The factual background

[5]The Applicant was enrolled as a police officer with the Royal Anguilla Police Force on 12th February 2007. He was on three years probation as mandated by section 8 of the Police Act. Section 11 of the Police Act provides: “During the period of probation, or any extension thereof, the services of any subordinate police officer or constable may be dispensed with at any time if the Commissioner of Police considers that he is not fitted, physically or mentally, to perform the duties of his office or that he is not likely to become an efficient and well-conducted police officer; at the end of the period of probation, or any extension thereof, 1 Eardley Johnson v Commissioner of Police, unreported, AXAHCV2000/111, 29th January 2002 if his services have not been dispensed with, he shall be confirmed in his appointment.

[6]On 19th May 2009 the Applicant was summoned to the Commissioner’s office. He was shown an Appraisal Report (“the Report”) on his performance between 1st January and 31st December 2008. This was the first time that the Applicant was having sight of the Report. His performance was assessed as unsatisfactory, with a score of 28 out of 75. The Applicant’s supervising officer and an inspector in charge of the department to which he was assigned commented in the Report that his conduct, deportment and his overall attitude were disappointing and remained unsatisfactory despite several warnings. The conclusion of the inspector was that his assessment left a lot to be desired.

[7]In the meeting, the Commissioner referred to meetings and warnings given to the Applicant by the Deputy Commissioner, another senior officer and many of his supervisors who all expressed dissatisfaction with his performance and attitude and informed him that he had to improve his performance. The Commissioner also referred to disciplinary charges that had been laid against the Applicant over the period of his employment. The Commissioner indicated to the Applicant that as a result of his poor performance (including frequent absences due to illness) he should return to his office on 3rd June 2009 to state why he should not be dismissed from the Force and he was advised that he could attend with a legal representative.

[8]The Commissioner was contacted by lawyers representing the Applicant. In response to their enquiry, the Commissioner confirmed that he was purporting to act under section 11 of the Police Act, gave disclosure of all documents upon which he sought to rely in forming the view that the Applicant was an unsuitable police officer and agreed to postpone the hearing to 17th June 2009 to accommodate the lawyers.

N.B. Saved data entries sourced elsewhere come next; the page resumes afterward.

(* ===== verification/Order.v ===== *)
(** Total orders given by a comparison function (Rust's [Ord]), the sorts the
    code runs on them ([sort], [dedup]) and ordered iteration of a [BTreeMap].

    [TotalCmp] is the interface: what a component that sorts or searches relies
    on. Instances: strings by bytes and vectors lexicographically, which are the
    [Ord] instances the artifact keys derive. *)

From S2P Require Import Prelude.

Class TotalCmp {A : Type} (cmp : A → A → comparison) : Prop := {
  cmp_eq : ∀ x y, cmp x y = Eq ↔ x = y;
  cmp_opp : ∀ x y, cmp y x = CompOpp (cmp x y);
  cmp_lt_trans : ∀ x y z, cmp x y = Lt → cmp y z = Lt → cmp x z = Lt;
}.

Arguments cmp_eq {A} cmp {_} x y : assert.
Arguments cmp_opp {A} cmp {_} x y : assert.
Arguments cmp_lt_trans {A} cmp {_} x y z _ _ : assert.

Definition cmp_lt {A} (cmp : A → A → comparison) (x y : A) : Prop := cmp x y = Lt.

Global Instance str_total : TotalCmp str_cmp.
Proof.
  split.
  - apply str_cmp_eq.
  - intros x y. apply str_cmp_antisym.
  - intros x y z. apply (transitivity (R := str_lt)).
Qed.

(** [Ord] of [Vec]: lexicographic, a proper prefix first. *)
Fixpoint list_cmp {A} (cmp : A → A → comparison) (l k : list A) : comparison :=
  match l, k with
  | [], [] => Eq
  | [], _ :: _ => Lt
  | _ :: _, [] => Gt
  | x :: l, y :: k => match cmp x y with Eq => list_cmp cmp l k | c => c end
  end.

Global Instance list_total {A} (cmp : A → A → comparison) :
  TotalCmp cmp → TotalCmp (list_cmp cmp).
Proof.
  intros Hc. split.
  - intros l. induction l as [|x l IH]; intros [|y k]; cbn; try naive_solver.
    destruct (cmp x y) eqn:E.
    + apply (cmp_eq cmp) in E as ->. rewrite IH. naive_solver.
    + split; [done|]. intros [= -> ->]. by rewrite (proj2 (cmp_eq cmp y y) eq_refl) in E.
    + split; [done|]. intros [= -> ->]. by rewrite (proj2 (cmp_eq cmp y y) eq_refl) in E.
  - intros l. induction l as [|x l IH]; intros [|y k]; cbn; try done.
    rewrite (cmp_opp cmp x y). destruct (cmp x y); cbn; [apply IH|done..].
  - intros l. induction l as [|x l IH]; intros [|y k] [|z m]; cbn; try done.
    destruct (cmp x y) eqn:Exy; try done.
    + apply (cmp_eq cmp) in Exy as ->. intros ?. destruct (cmp y z); [by apply IH|done..].
    + intros _. destruct (cmp y z) eqn:Eyz; try done.
      * apply (cmp_eq cmp) in Eyz as ->. by rewrite Exy.
      * intros _. by rewrite (cmp_lt_trans cmp x y z).
Qed.

(** ** Sorting *)

(** [sort()]. *)
Fixpoint insert_sorted {A} (cmp : A → A → comparison) (x : A) (l : list A) : list A :=
  match l with
  | [] => [x]
  | y :: l' => match cmp x y with Gt => y :: insert_sorted cmp x l' | _ => x :: l end
  end.

Definition isort {A} (cmp : A → A → comparison) (l : list A) : list A :=
  foldr (insert_sorted cmp) [] l.

(** [dedup()]: drops an element equal to its predecessor. *)
Fixpoint dedup {A} (cmp : A → A → comparison) (l : list A) : list A :=
  match l with
  | x :: (y :: _) as l' => match cmp x y with Eq => dedup cmp l' | _ => x :: dedup cmp l' end
  | _ => l
  end.

(** [windows(2).any(test)]. *)
Fixpoint windows_any {A} (test : A → A → bool) (l : list A) : bool :=
  match l with
  | x :: (y :: _) as l' => test x y || windows_any test l'
  | _ => false
  end.

Section sorting.
Context {A : Type} (cmp : A → A → comparison) `{!TotalCmp cmp}.
Implicit Types l : list A.

Lemma cmp_refl x : cmp x x = Eq.
Proof. by apply (cmp_eq cmp). Qed.

Lemma cmp_gt_lt x y : cmp x y = Gt ↔ cmp y x = Lt.
Proof. rewrite (cmp_opp cmp x y). by destruct (cmp x y). Qed.

Lemma insert_sorted_perm x l : insert_sorted cmp x l ≡ₚ x :: l.
Proof.
  induction l as [|y l IH]; cbn; [done|]. destruct (cmp x y); [done..|].
  rewrite IH. apply perm_swap.
Qed.

Lemma isort_perm l : isort cmp l ≡ₚ l.
Proof. induction l as [|x l IH]; cbn; [done|]. by rewrite insert_sorted_perm, IH. Qed.

Definition cmp_le (x y : A) : Prop := cmp x y ≠ Gt.

Lemma cmp_le_trans x y z : cmp_le x y → cmp_le y z → cmp_le x z.
Proof.
  unfold cmp_le. destruct (cmp x y) eqn:E1; [|destruct (cmp y z) eqn:E2|]; try done.
  - by apply (cmp_eq cmp) in E1 as ->.
  - apply (cmp_eq cmp) in E2 as ->. by rewrite E1.
  - intros _ _. by rewrite (cmp_lt_trans cmp x y z).
Qed.

Lemma insert_sorted_sorted x l :
  StronglySorted cmp_le l → StronglySorted cmp_le (insert_sorted cmp x l).
Proof.
  induction 1 as [|y l Hl IH Hy]; cbn; [repeat constructor|].
  assert (cmp x y ≠ Gt → StronglySorted cmp_le (x :: y :: l)) as Hcons.
  { intros Hxy. constructor; [by constructor|]. constructor; [done|].
    eapply Forall_impl; [exact Hy|]. intros z. by apply cmp_le_trans. }
  destruct (cmp x y) eqn:E; [by apply Hcons..|].
  constructor; [done|]. rewrite insert_sorted_perm. constructor; [|done].
  unfold cmp_le. by rewrite (cmp_opp cmp x y), E.
Qed.

Lemma isort_sorted l : StronglySorted cmp_le (isort cmp l).
Proof. induction l as [|x l IH]; cbn; [constructor|]. by apply insert_sorted_sorted. Qed.

Lemma dedup_cons x y l :
  dedup cmp (x :: y :: l) =
    match cmp x y with Eq => dedup cmp (y :: l) | _ => x :: dedup cmp (y :: l) end.
Proof. done. Qed.

Lemma windows_any_cons (test : A → A → bool) x y l :
  windows_any test (x :: y :: l) = test x y || windows_any test (y :: l).
Proof. done. Qed.

Lemma dedup_elem_of x l : x ∈ dedup cmp l ↔ x ∈ l.
Proof.
  induction l as [|y l IH]; [done|]. destruct l as [|z l]; [done|].
  rewrite dedup_cons. destruct (cmp y z) eqn:E.
  - apply (cmp_eq cmp) in E as ->. rewrite IH. set_solver.
  - rewrite !elem_of_cons in *. rewrite IH. done.
  - rewrite !elem_of_cons in *. rewrite IH. done.
Qed.

Lemma dedup_ascending l : StronglySorted cmp_le l → StronglySorted (cmp_lt cmp) (dedup cmp l).
Proof.
  induction 1 as [|y l Hl IH Hy]; [constructor|]. destruct l as [|z l]; [repeat constructor|].
  rewrite dedup_cons. destruct (cmp y z) eqn:E; [done| |].
  - constructor; [done|]. apply Forall_forall. intros w Hw. rewrite dedup_elem_of in Hw.
    assert (cmp_le z w) as Hzw.
    { apply elem_of_cons in Hw as [->|Hw]; [unfold cmp_le; by rewrite cmp_refl|].
      apply StronglySorted_inv in Hl as [_ Hz]. rewrite Forall_forall in Hz. by apply Hz. }
    unfold cmp_le in Hzw. unfold cmp_lt. destruct (cmp z w) eqn:Ezw; try done.
    + by apply (cmp_eq cmp) in Ezw as <-.
    + by apply (cmp_lt_trans cmp y z w).
  - by inversion_clear Hy.
Qed.

Lemma ascending_cmp_NoDup l : StronglySorted (cmp_lt cmp) l → NoDup l.
Proof.
  induction 1 as [|x l _ IH Hx]; [constructor|]. constructor; [|done].
  intros Hin. rewrite Forall_forall in Hx. specialize (Hx x Hin). unfold cmp_lt in Hx.
  by rewrite cmp_refl in Hx.
Qed.

(** An ascending list is a fixed point of [sort] and [dedup]. *)
Lemma ascending_isort l : StronglySorted (cmp_lt cmp) l → isort cmp l = l.
Proof.
  induction 1 as [|x l Hl IH Hx]; [done|].
  change (isort cmp (x :: l)) with (insert_sorted cmp x (isort cmp l)). rewrite IH.
  destruct l as [|y l]; [done|]. cbn. apply Forall_cons in Hx as [Hxy _].
  unfold cmp_lt in Hxy. by rewrite Hxy.
Qed.

Lemma ascending_dedup l : StronglySorted (cmp_lt cmp) l → dedup cmp l = l.
Proof.
  induction 1 as [|x l Hl IH Hx]; [done|]. destruct l as [|y l]; [done|]. rewrite dedup_cons.
  apply Forall_cons in Hx as [Hxy _]. unfold cmp_lt in Hxy. rewrite Hxy. by rewrite IH.
Qed.

(** Two ascending lists with the same elements are equal. *)
Lemma ascending_unique l k :
  StronglySorted (cmp_lt cmp) l → StronglySorted (cmp_lt cmp) k →
  (∀ x, x ∈ l ↔ x ∈ k) → l = k.
Proof.
  intros Hl. revert k. induction Hl as [|x l Hl IH Hx]; intros k Hk Heq.
  { destruct k as [|y k]; [done|]. specialize (Heq y). set_solver. }
  destruct Hk as [|y k Hk Hy]; [specialize (Heq x); set_solver|].
  rewrite Forall_forall in Hx, Hy. unfold cmp_lt in *.
  assert (x = y) as ->.
  { assert (x ∈ y :: k) as [->|Hxk]%elem_of_cons by (apply Heq; set_solver); [done|].
    assert (y ∈ x :: l) as [->|Hyl]%elem_of_cons by (apply Heq; set_solver); [done|].
    specialize (Hx y Hyl). specialize (Hy x Hxk). rewrite (cmp_opp cmp x y), Hx in Hy. done. }
  f_equal. apply IH; [done|]. intros z. split; intros Hz.
  - assert (z ∈ y :: k) as [->|?]%elem_of_cons by (apply Heq; set_solver); [|done].
    specialize (Hx y Hz). by rewrite cmp_refl in Hx.
  - assert (z ∈ y :: l) as [->|?]%elem_of_cons by (apply Heq; set_solver); [|done].
    specialize (Hy y Hz). by rewrite cmp_refl in Hy.
Qed.

Lemma windows_ascending l :
  windows_any (λ x y, match cmp x y with Lt => false | _ => true end) l = false ↔
    StronglySorted (cmp_lt cmp) l.
Proof.
  split.
  - intros Hw. apply Sorted_StronglySorted; [intros x y z; apply (cmp_lt_trans cmp)|].
    induction l as [|x l IH]; [constructor|]. destruct l as [|y l]; [repeat constructor|].
    rewrite windows_any_cons in Hw. apply orb_false_iff in Hw as [Hxy Hw].
    constructor; [by apply IH|]. constructor. unfold cmp_lt. by destruct (cmp x y).
  - induction 1 as [|x l Hl IH Hx]; [done|]. destruct l as [|y l]; [done|].
    rewrite windows_any_cons, IH. apply Forall_cons in Hx as [Hxy _]. unfold cmp_lt in Hxy.
    by rewrite Hxy.
Qed.

(** On a sorted list, no two neighbours are equal iff nothing repeats. *)
Lemma windows_distinct `{EqDecision A} l :
  StronglySorted cmp_le l → windows_any (λ x y, bool_decide (x = y)) l = false ↔ NoDup l.
Proof.
  induction 1 as [|x l Hl IH Hx]; [split; [constructor|done]|].
  destruct l as [|y l]; [split; [intros _; apply NoDup_singleton|done]|].
  rewrite windows_any_cons, orb_false_iff, bool_decide_eq_false, IH, (NoDup_cons x).
  split; [|set_solver]. intros [Hxy Hnd]. split; [|done]. intros [->|Hin]%elem_of_cons; [done|].
  apply Forall_cons in Hx as [Hle _]. apply StronglySorted_inv in Hl as [_ Hy].
  rewrite Forall_forall in Hy. specialize (Hy x Hin). unfold cmp_le in *.
  rewrite (cmp_opp cmp x y) in Hy. destruct (cmp x y) eqn:E; [by apply (cmp_eq cmp) in E|done|done].
Qed.

Lemma sorted_ascending l :
  StronglySorted cmp_le l → NoDup l → StronglySorted (cmp_lt cmp) l.
Proof.
  induction 1 as [|x l Hl IH Hx]; [constructor|]. intros [Hn Hnd]%NoDup_cons.
  constructor; [by apply IH|]. apply Forall_forall. intros y Hy. rewrite Forall_forall in Hx.
  specialize (Hx y Hy). unfold cmp_le in Hx. unfold cmp_lt.
  destruct (cmp x y) eqn:E; [apply (cmp_eq cmp) in E; by subst|done|done].
Qed.
End sorting.

(** ** Ordered iteration of maps and sets *)

Section ordered_maps.
Context {K : Type} `{Countable K} (cmp : K → K → comparison) `{!TotalCmp cmp}.

(** [BTreeSet] in order. *)
Definition set_in_order (s : gset K) : list K := isort cmp (elements s).

(** [BTreeMap] in key order. *)
Definition map_in_order {A} (m : gmap K A) : list (K * A) :=
  omap (λ k, (λ a, (k, a)) <$> m !! k) (set_in_order (dom m)).

Lemma elem_of_set_in_order s x : x ∈ set_in_order s ↔ x ∈ s.
Proof. unfold set_in_order. rewrite isort_perm. by rewrite elem_of_elements. Qed.

Lemma set_in_order_NoDup s : NoDup (set_in_order s).
Proof. unfold set_in_order. rewrite isort_perm. apply NoDup_elements. Qed.

Lemma set_in_order_length s : length (set_in_order s) = size s.
Proof. unfold set_in_order. by rewrite isort_perm. Qed.

Lemma elem_of_map_in_order {A} (m : gmap K A) k a : (k, a) ∈ map_in_order m ↔ m !! k = Some a.
Proof.
  unfold map_in_order. rewrite list_elem_of_omap. setoid_rewrite elem_of_set_in_order.
  setoid_rewrite fmap_Some. split.
  - by intros (k' & _ & a' & Ha & [= <- <-]).
  - intros Ha. exists k. split; [apply elem_of_dom; eauto|eauto].
Qed.

Lemma map_in_order_keys {A} (m : gmap K A) : (map_in_order m).*1 = set_in_order (dom m).
Proof.
  unfold map_in_order.
  assert (Forall (λ k, is_Some (m !! k)) (set_in_order (dom m))) as Hall.
  { apply Forall_forall. intros k. by rewrite elem_of_set_in_order, elem_of_dom. }
  induction Hall as [|k l [a Ha] _ IH]; [done|]. cbn. rewrite Ha. cbn. by rewrite IH.
Qed.

Lemma map_in_order_NoDup {A} (m : gmap K A) : NoDup (map_in_order m).*1.
Proof. rewrite map_in_order_keys. apply set_in_order_NoDup. Qed.
End ordered_maps.
(* ===== verification/Ir.v ===== *)
(** The IR data model: [caap/src/ir.rs].

    Three node kinds; detached expressions are [ExprSpec] trees. Node ids are
    [u32] and kept as [N] (allocation checks the width, see file [Graph]);
    integer literals are [i64] kept as [Z]; a float is its IEEE-754 bit
    pattern. Interning of identifiers only shares storage and is not
    observable through these operations. *)

From S2P Require Import Prelude Policy Source.

Abbreviation NodeId := N (only parsing).

(** An [f64] by its 64-bit pattern. *)
Record F64 := { f64_bits : N }.

Global Instance F64_eq_dec : EqDecision F64.
Proof. solve_decision. Defined.

Inductive IrLiteralData :=
  | LitNull
  | LitBool (b : bool)
  | LitInt (i : Z)
  | LitFloat (f : F64)
  | LitStr (s : string)
  | LitTuple (items : list IrLiteralData)
  | LitDict (entries : list (string * IrLiteralData)).

(** [entries.sort_by(|l, r| l.0.cmp(&r.0))]: a stable insertion sort by key. *)
Fixpoint dict_insert (e : string * IrLiteralData) (l : list (string * IrLiteralData)) :
    list (string * IrLiteralData) :=
  match l with
  | [] => [e]
  | x :: l' => match str_cmp e.1 x.1 with
               | Gt => x :: dict_insert e l'
               | _ => e :: l
               end
  end.

Definition dict_sort (l : list (string * IrLiteralData)) : list (string * IrLiteralData) :=
  foldr dict_insert [] l.

(** [IrLiteralData::dict]. *)
Definition ir_literal_dict (entries : list (string * IrLiteralData)) : CaapResult IrLiteralData :=
  match list_find (λ e, e.1 = "") entries with
  | Some (idx, _) =>
      Err (Ir ("IR literal dict key at index " +:+ pretty (N.of_nat idx)
                 +:+ " must be non-empty"))
  | None => Ok (LitDict (dict_sort entries))
  end.

(** ** Detached expressions *)

Record NameSpec := { ns_identifier : string; ns_span : option SourceSpan }.
Record LiteralSpec := { ls_value : IrLiteralData; ls_span : option SourceSpan }.

Inductive ExprSpec :=
  | SpecName (spec : NameSpec)
  | SpecLiteral (spec : LiteralSpec)
  | SpecCall (callee : ExprSpec) (args : list ExprSpec) (span : option SourceSpan).

Definition name_spec_with_span (identifier : string) (span : option SourceSpan) :
    CaapResult NameSpec :=
  if decide (identifier = "") then Err (Ir "name spec identifier must be non-empty")
  else Ok {| ns_identifier := identifier; ns_span := span |}.

Definition name_with_span (identifier : string) (span : option SourceSpan) : CaapResult ExprSpec :=
  spec ← name_spec_with_span identifier span; Ok (SpecName spec).

Definition literal_with_span (value : IrLiteralData) (span : option SourceSpan) : ExprSpec :=
  SpecLiteral {| ls_value := value; ls_span := span |}.

Definition call_with_span (callee : ExprSpec) (args : list ExprSpec)
    (span : option SourceSpan) : ExprSpec := SpecCall callee args span.

Definition spec_span (self : ExprSpec) : option SourceSpan :=
  match self with
  | SpecName spec => ns_span spec
  | SpecLiteral spec => ls_span spec
  | SpecCall _ _ span => span
  end.

(** Induction over the nested argument lists. *)
Section expr_spec_ind.
Variable P : ExprSpec → Prop.
Hypothesis Hname : ∀ spec, P (SpecName spec).
Hypothesis Hlit : ∀ spec, P (SpecLiteral spec).
Hypothesis Hcall : ∀ callee args span, P callee → Forall P args → P (SpecCall callee args span).

Fixpoint expr_spec_ind (s : ExprSpec) : P s :=
  match s with
  | SpecName spec => Hname spec
  | SpecLiteral spec => Hlit spec
  | SpecCall callee args span =>
      Hcall callee args span (expr_spec_ind callee)
        ((fix go (l : list ExprSpec) : Forall P l :=
            match l with
            | [] => List.Forall_nil P
            | x :: l => List.Forall_cons P x l (expr_spec_ind x) (go l)
            end) args)
  end.
End expr_spec_ind.

(** Nodes of a specification, and its height. *)
Fixpoint spec_size (s : ExprSpec) : nat :=
  match s with
  | SpecName _ | SpecLiteral _ => 1
  | SpecCall callee args _ => S (spec_size callee + sum_list (spec_size <$> args))
  end.

Fixpoint spec_height (s : ExprSpec) : nat :=
  match s with
  | SpecName _ | SpecLiteral _ => 1
  | SpecCall callee args _ => S (spec_height callee `max` max_list (spec_height <$> args))
  end.

(** ** Graph nodes *)

Record NameNode := { nn_id : NodeId; nn_identifier : string }.
Record LiteralNode := { ln_id : NodeId; ln_value : IrLiteralData }.
Record CallNode := { cn_id : NodeId; cn_callee : NodeId; cn_args : list NodeId }.

Inductive Node :=
  | NodeName (n : NameNode)
  | NodeLiteral (n : LiteralNode)
  | NodeCall (n : CallNode).

Definition name_node_new (id : NodeId) (identifier : string) : CaapResult NameNode :=
  if decide (identifier = "") then Err (Ir "name node identifier must be non-empty")
  else Ok {| nn_id := id; nn_identifier := identifier |}.

Definition node_id (self : Node) : NodeId :=
  match self with
  | NodeName n => nn_id n
  | NodeLiteral n => ln_id n
  | NodeCall n => cn_id n
  end.

Definition children (self : Node) : list NodeId :=
  match self with
  | NodeName _ | NodeLiteral _ => []
  | NodeCall n => cn_callee n :: cn_args n
  end.

Definition has_children (self : Node) : bool :=
  match self with NodeCall _ => true | _ => false end.

Definition contains_child (self : Node) (id : NodeId) : bool :=
  match self with
  | NodeName _ | NodeLiteral _ => false
  | NodeCall n => (cn_callee n =? id)%N || list_mem id (cn_args n)
  end.

Definition is_name_node (self : Node) : bool :=
  match self with NodeName _ => true | _ => false end.

Lemma contains_child_spec n id : contains_child n id = true ↔ id ∈ children n.
Proof.
  destruct n as [| |n]; cbn; [set_solver..|]. unfold list_mem.
  rewrite orb_true_iff, N.eqb_eq, bool_decide_eq_true. set_solver.
Qed.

[9]Amongst the documents disclosed to the Applicant’s lawyers was a letter dated 3rd June 2009 from Sergeant Marva Brooks (“Brooks report”). Sergeant Brooks had been the Applicant’s supervising officer during the last quarter of 2007 immediately after the Applicant had returned from his initial training at the Regional Police Training Center.

[10]A hearing was held on 17th June 2009 at which the Applicant was present and represented. The Commissioner informed the Applicant that he had considered his deportment, attitude to work, the number of verbal warnings he had been given, his disciplinary record, his training record, his overall general performance on duty and the lack of improvement up to and including the date of the hearing in coming to the view that the Applicant’s services ought to be terminated.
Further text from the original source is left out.